Le mécontentement, les luttes de pouvoir et le silence remplacent la fanfare traditionnelle de la mode. Au lieu de grands débuts, nous assistons à des annulations de dernière minute, à des changements brusques au sein des équipes et à des spéculations constantes qui alimentent un climat d'incertitude. Il devient évident que la crise du secteur ne concerne pas seulement les ventes, mais aussi la question de savoir qui détient réellement le pouvoir.
                                                                    
Versace a annulé son défilé à la Fashion Week de Milan, choquant les médias spécialisés. À la place, la marque organisera un « événement intime » pour présenter son nouveau directeur artistique, Dario Vitale. Dans un secteur où un lancement ressemble souvent à un couronnement, un tel silence ressemble davantage à une sonnette d'alarme.
Le célèbre initié BoringNotCom a jeté de l'huile sur le feu en rapportant une atmosphère tendue en coulisses, marquée par des désaccords sur la vision et l'exécution. Vitale était censé présenter un projet avec une stratégie claire, mais les résultats auraient été décevants, ce qui aurait conduit à l'annulation du défilé. Selon des fuites, Vitale aurait rejoint la marque avant que son acquisition ne soit finalisée, et les propriétaires actuels ne seraient pas disposés à financer un spectacle dont le succès profiterait à quelqu'un d'autre.
Qui est vraiment aux commandes ?
Des drames similaires se sont déroulés dans le monde de la mode ces derniers mois. La source de tension la plus courante est le choc entre l'ancien et le nouveau monde. Les directeurs artistiques arrivent souvent avec leurs propres équipes et s'attendent à ce que la maison s'adapte à eux, et non l'inverse. Cela conduit au remplacement de départements entiers, à des frictions avec la direction, à des fuites et à une frustration croissante.

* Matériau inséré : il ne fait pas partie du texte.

Definition printed_keys (c : command) (e : cmd_env) : list (key * Z * bool) :=
  match c with
  | CIp _ => (if 0 <=? ce_fd6 e then ce_keys e else []) ++ (if 0 <=? ce_fd4 e then ce_keys4 e else [])
  | _ => ce_keys e
  end.

(** ** Arithmetic of the words *)

Definition value (r : rule) (c : Z) : Z := 64 * c + flags_of r.

Lemma flags_range r : 0 <= flags_of r < 16.
Proof. by destruct r as [[] [] [] []]. Qed.

Lemma flags_zero r : flags_of r = 0 <-> r = no_rule.
Proof. destruct r as [[] [] [] []]; cbn; split; (done || congruence). Qed.

Lemma value_low r c : Z.land (value r c) 15 = flags_of r.
Proof.
  change 15 with (Z.ones 4). rewrite Z.land_ones by lia. unfold value. replace (64 * c) with (4 * c * 2 ^ 4) by lia.
  rewrite Z.add_comm, Z_mod_plus_full. apply Z.mod_small, flags_range.
Qed.

Lemma value_counter r c : Z.shiftr (value r c) COUNTER_SHIFT = c.
Proof.
  unfold COUNTER_SHIFT, value. rewrite Z.shiftr_div_pow2 by lia. pose proof (flags_range r). change (2 ^ 6) with 64.
  rewrite Z.mul_comm, Z.div_add_l, Z.div_small by lia. lia.
Qed.

Lemma value_matches r c ck : (Z.land (value r c) (mask ck) =? mask ck) = matches r ck.
Proof.
  assert (Z.land (value r c) (mask ck) = Z.land (flags_of r) (mask ck)) as ->.
  { rewrite <- value_low with (c := c), <- Z.land_assoc. f_equal. destruct ck as [k [] [[] |]]; done. }
  destruct r as [[] [] [] []], ck as [k [] [[] |]]; done.
Qed.

Lemma value_hit r c : 0 <= c -> c + 1 < 2 ^ 58 -> u64 (value r c + 64) = value r (c + 1).
Proof. intros H0 H. pose proof (flags_range r). unfold value. rewrite u64_id by lia. lia. Qed.

(** The counter stays, the flags are replaced. *)
Lemma new_value_spec r r' c : 0 <= c -> new_value (flags_of r') (value r c) = if decide (r' = no_rule) then 0 else value r' c.
Proof.
  intros Hc. unfold new_value. destruct (decide (r' = no_rule)) as [-> | Hne]; [done |].
  replace (c_true (flags_of r')) with true by (symmetry; unfold c_true; apply negb_true_iff, Z.eqb_neq; by rewrite flags_zero).
  pose proof (flags_range r'). assert (Z.land (flags_of r') MAP_FLAGS = flags_of r') as -> by (by destruct r' as [[] [] [] []]).
  change MAP_FLAGS with (Z.ones 4). rewrite <- Z.ldiff_land, Z.ldiff_ones_r by lia.
  rewrite (Z.shiftr_div_pow2 (value r c)), lor_shift by lia. pose proof (flags_range r). unfold value. change (2 ^ 4) with 16.
  replace (64 * c) with (4 * c * 16) by lia. rewrite Z.div_add_l, Z.div_small by lia. lia.
Qed.

Lemma port_flags_spec o r : 0 <= po_mode o < 4 -> po_proto o ∈ [0; 4; 8; 12] -> port_flags o (flags_of r) = flags_of (spec_port o r).
Proof.
  intros Hm Hp. assert (po_mode o = 0 \/ po_mode o = 1 \/ po_mode o = 2 \/ po_mode o = 3) as Hm' by lia.
  unfold port_flags, spec_port. rewrite !elem_of_cons, elem_of_nil in Hp.
  destruct Hm' as [-> | [-> | [-> | ->]]], Hp as [-> | [-> | [-> | [-> | []]]]], (po_remove o), r as [[] [] [] []]; reflexivity.
Qed.

Lemma address_flags_spec (remove : bool) mode r : 0 <= mode < 4 ->
  (if remove then u8 (Z.land (flags_of r) (Z.lnot mode)) else u8 (Z.lor (flags_of r) mode)) = flags_of (spec_address remove mode r).
Proof.
  intros Hm. assert (mode = 0 \/ mode = 1 \/ mode = 2 \/ mode = 3) as Hm' by lia.
  destruct Hm' as [-> | [-> | [-> | ->]]], remove, r as [[] [] [] []]; reflexivity.
Qed.

Definition sum (cs : list Z) : Z := foldr Z.add 0 cs.

Lemma sum_insert cs i c : cs !! i = Some c -> sum (<[i := c + 1]> cs) = sum cs + 1.
Proof. revert i. induction cs as [| d cs IH]; intros [| i] H; simplify_eq/=; [lia |]. rewrite (IH i H). lia. Qed.

Lemma sum_nonneg cs : Forall (Z.le 0) cs -> 0 <= sum cs.
Proof. induction 1; cbn; [done |]. unfold sum in *. lia. Qed.

Lemma sum_elem cs i c : Forall (Z.le 0) cs -> cs !! i = Some c -> 0 <= c <= sum cs.
Proof.
  intros H. revert i. induction H as [| d cs Hd H IH]; intros [| i] E; simplify_eq/=; pose proof (sum_nonneg cs H) as Hs; unfold sum in *; [lia |].
  specialize (IH i E). lia.
Qed.

(** Reading a rule gives its flags and the sum of its counters. *)
Lemma sum_values_spec r cs : r <> no_rule -> Forall (Z.le 0) cs -> forall fl s, 0 <= s -> s + sum cs < 2 ^ 64 ->
  sum_values (map (value r) cs) fl s = (0, match cs with [] => fl | _ => flags_of r end, s + sum cs).
Proof.
  intros Hr. induction 1 as [| c cs Hc Hcs IH]; intros fl s Hs Hlt; cbn [sum_values map sum foldr]; [by rewrite Z.add_0_r |].
  pose proof (flags_range r). pose proof (sum_nonneg cs Hcs). cbn [sum foldr] in Hlt. fold (sum cs) in *.
  rewrite value_counter. change MAP_FLAGS with 15. rewrite value_low, u8_id by lia.
  replace (c_true (flags_of r)) with true by (symmetry; unfold c_true; apply negb_true_iff, Z.eqb_neq; by rewrite flags_zero).
  cbn [negb]. rewrite u64_id by lia. rewrite IH by lia. f_equal; [| lia]. by destruct cs.
Qed.

Lemma sum_values_none c cs : sum_values (map (value no_rule) (c :: cs)) 0 0 = (- ENOENT, 0, 0).
Proof. cbn [map sum_values]. change MAP_FLAGS with 15. by rewrite value_low. Qed.

(** ** The tables implement the rules *)

Section Refinement.
Context {M : Type} {F : FilterMaps M} {T : Type} {A : BpfArray T datarec}.
Context (cpus : nat) {F_ok : FilterMapsOk M cpus} {A_ok : BpfArrayOk T datarec}.

(** The words of a rule with its hits, of which there are at most [n]. *)
Definition slot (n : Z) (words : option (list Z)) (r : rule) (h : Z) : Prop :=
  h <= n /\ (r = no_rule -> h = 0) /\
  match words with
  | None => r = no_rule
  | Some vs => exists cs, vs = map (value r) cs /\ length cs = cpus /\ Forall (Z.le 0) cs /\ sum cs = h
  end.

Definition tables_ok (n : Z) (t : M) (a : policy) : Prop := forall k, slot n (pc_lookup t k) (rules a k) (hits a k).

Record refines (n : Z) (w : world M T) (a : policy) : Prop := {
  rf_tables : tables_ok n (tabs w) a;
  rf_stats : forall cpu action, 0 <= action < XDP_ACTION_MAX -> is_Some (arr_lookup (stats w cpu) action);
  rf_seen : verdicts w = seen a
}.

Definition packet_fine (p : packet) : Prop := in_memory (pk_mem p) (pk_ctx p) /\ (pk_cpu p < cpus)%nat.

Lemma slot_nonneg n o r h : slot n o r h -> 0 <= h.
Proof. intros (_ & Hz & H). destruct o as [vs |]; [| by rewrite (Hz H)]. destruct H as (cs & _ & _ & Hc & <-). by apply sum_nonneg. Qed.

Lemma slot_mono n n' o r h : slot n o r h -> n <= n' -> slot n' o r h.
Proof. intros (H1 & H2) Hn. split; [lia | done]. Qed.

(** The word of one CPU. *)
Lemma slot_word n t k r h cpu : slot n (pc_lookup t k) r h -> (cpu < cpus)%nat ->
  match pc_lookup t k ≫= (.!! cpu) with
  | None => r = no_rule
  | Some v => exists vs cs c, pc_lookup t k = Some vs /\ vs = map (value r) cs /\ length cs = cpus /\ Forall (Z.le 0) cs /\ sum cs = h /\ cs !! cpu = Some c /\ v = value r c
  end.
Proof.
  intros (_ & _ & H) Hc. destruct (pc_lookup t k) as [vs |]; cbn [mbind option_bind]; [| done].
  destruct H as (cs & -> & Hl & Hcs & Hs). destruct (lookup_lt_is_Some_2 cs cpu) as [c Ec]; [lia |].
  rewrite list_lookup_fmap, Ec. cbn. by exists (map (value r) cs), cs, c.
Qed.

Lemma matches_none c : matches no_rule c = false.
Proof. by destruct c as [k [] [[] |]]. Qed.

(** The program of a packet with the checks [cs], and the rules. *)
Lemma run_checks_refines f cpu n t a cs final : tables_ok n t a -> (cpu < cpus)%nat -> n + 1 < 2 ^ 58 ->
  exists v t', run_checks f cpu cs final t = (v, t') /\
    match find (fun c => matches (rules a (ck_key c)) c) cs with
    | Some c => v = VERDICT_HIT f /\ tables_ok (n + 1) t' {| rules := rules a; hits := <[ck_key c := hits a (ck_key c) + 1]> (hits a); seen := seen a |}
    | None => v = final /\ t' = t
    end.
Proof.
  intros Ht Hc Hn. induction cs as [| c cs IH]; cbn [run_checks find]; [eauto |].
  pose proof (slot_word n t (ck_key c) _ _ cpu (Ht (ck_key c)) Hc) as Hw. destruct (pc_lookup t (ck_key c) ≫= (.!! cpu)) as [v |] eqn:Ev.
  - destruct Hw as (vs & cs0 & c0 & El & -> & Hl & Hcs & Hs & Ec & ->). rewrite value_matches. destruct (matches _ c) eqn:Em; [| exact IH].
    eexists _, _. split; [done |]. split; [done |]. intros k. cbn [rules hits].
    pose proof (sum_elem cs0 cpu c0 Hcs Ec). destruct (Ht (ck_key c)) as (Hh & Hz & _).
    destruct (decide (ck_key c = k)) as [<- | Hne].
    + rewrite (pc_store_same _ _ _ _ _ El), fn_lookup_insert. split; [lia |]. split; [intros E; by rewrite E, matches_none in Em |].
      exists (<[cpu := c0 + 1]> cs0). rewrite list_fmap_insert, value_hit by lia. split_and!; [done | by rewrite length_insert | | by rewrite (sum_insert _ _ _ Ec); lia].
      apply Forall_insert; [done | lia].
    + rewrite pc_store_other, fn_lookup_insert_ne by done. apply (slot_mono n); [apply Ht | lia].
  - rewrite Hw, matches_none. exact IH.
Qed.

La géographie joue également un rôle : lorsqu'une marque est gérée depuis Milan, mais que son directeur artistique vit à Los Angeles et ne se rend au bureau qu'une fois par mois, les tensions sont inévitables. Sur la scène britannique, des rumeurs circulent au sujet de deux designers de renom qui ne paient pas régulièrement leurs employés.
Le directeur artistique comme bouc émissaire
Chaque fois qu'une crise éclate, le directeur artistique est généralement le premier à être blâmé. Il est souvent dépeint comme un visionnaire difficile qui ne sait pas s'adapter. Mais le véritable problème réside peut-être dans le système.
Aujourd'hui, les maisons de couture ne sont plus guidées par la créativité, mais par les stratégies d'entreprise, les investisseurs et les résultats trimestriels. Contrairement aux années 1990, lorsque Tom Ford, laissé libre de ses mouvements par une direction désespérée, a créé une collection emblématique pour Gucci, les directeurs d'aujourd'hui sont confinés dans des paramètres étroits. On attend d'eux qu'ils développent une signature distinctive, mais sans s'écarter du manuel de la marque. En réalité, ils mettent en œuvre la vision de l'entreprise, et non la leur.
Alors, qui un directeur artistique doit-il satisfaire ? La direction ? Les clients ? Ou lui-même ? Et que se passe-t-il lorsque tout le monde protège ses marges tandis que l'âme de la mode s'éteint ? Beaucoup de jeunes créateurs d'aujourd'hui sont têtus, intransigeants et réfractaires au changement. Combiné à la pression des entreprises, cela crée un environnement toxique, tant pour les personnes impliquées que pour le produit final. Le résultat est un compromis. Et un compromis qui craint le risque ne fera jamais date.
La mode sous la pression des états financiers
Dans un monde où chaque décision est mesurée par le retour sur investissement immédiat, il n'y a pas de place pour les secondes chances. Alors qu'Yves Saint Laurent avait autrefois le droit de se remettre d'un échec, aujourd'hui, il n'y a plus que le silence, le licenciement ou un défilé à huis clos. Que manque-t-il ? Le courage, la tolérance à l'erreur, la patience.
Que reste-t-il ? Le surmenage, la frustration, les fuites et les ragots sans fin, des rumeurs qui, ironiquement, en révèlent souvent plus sur la vérité que les déclarations officielles.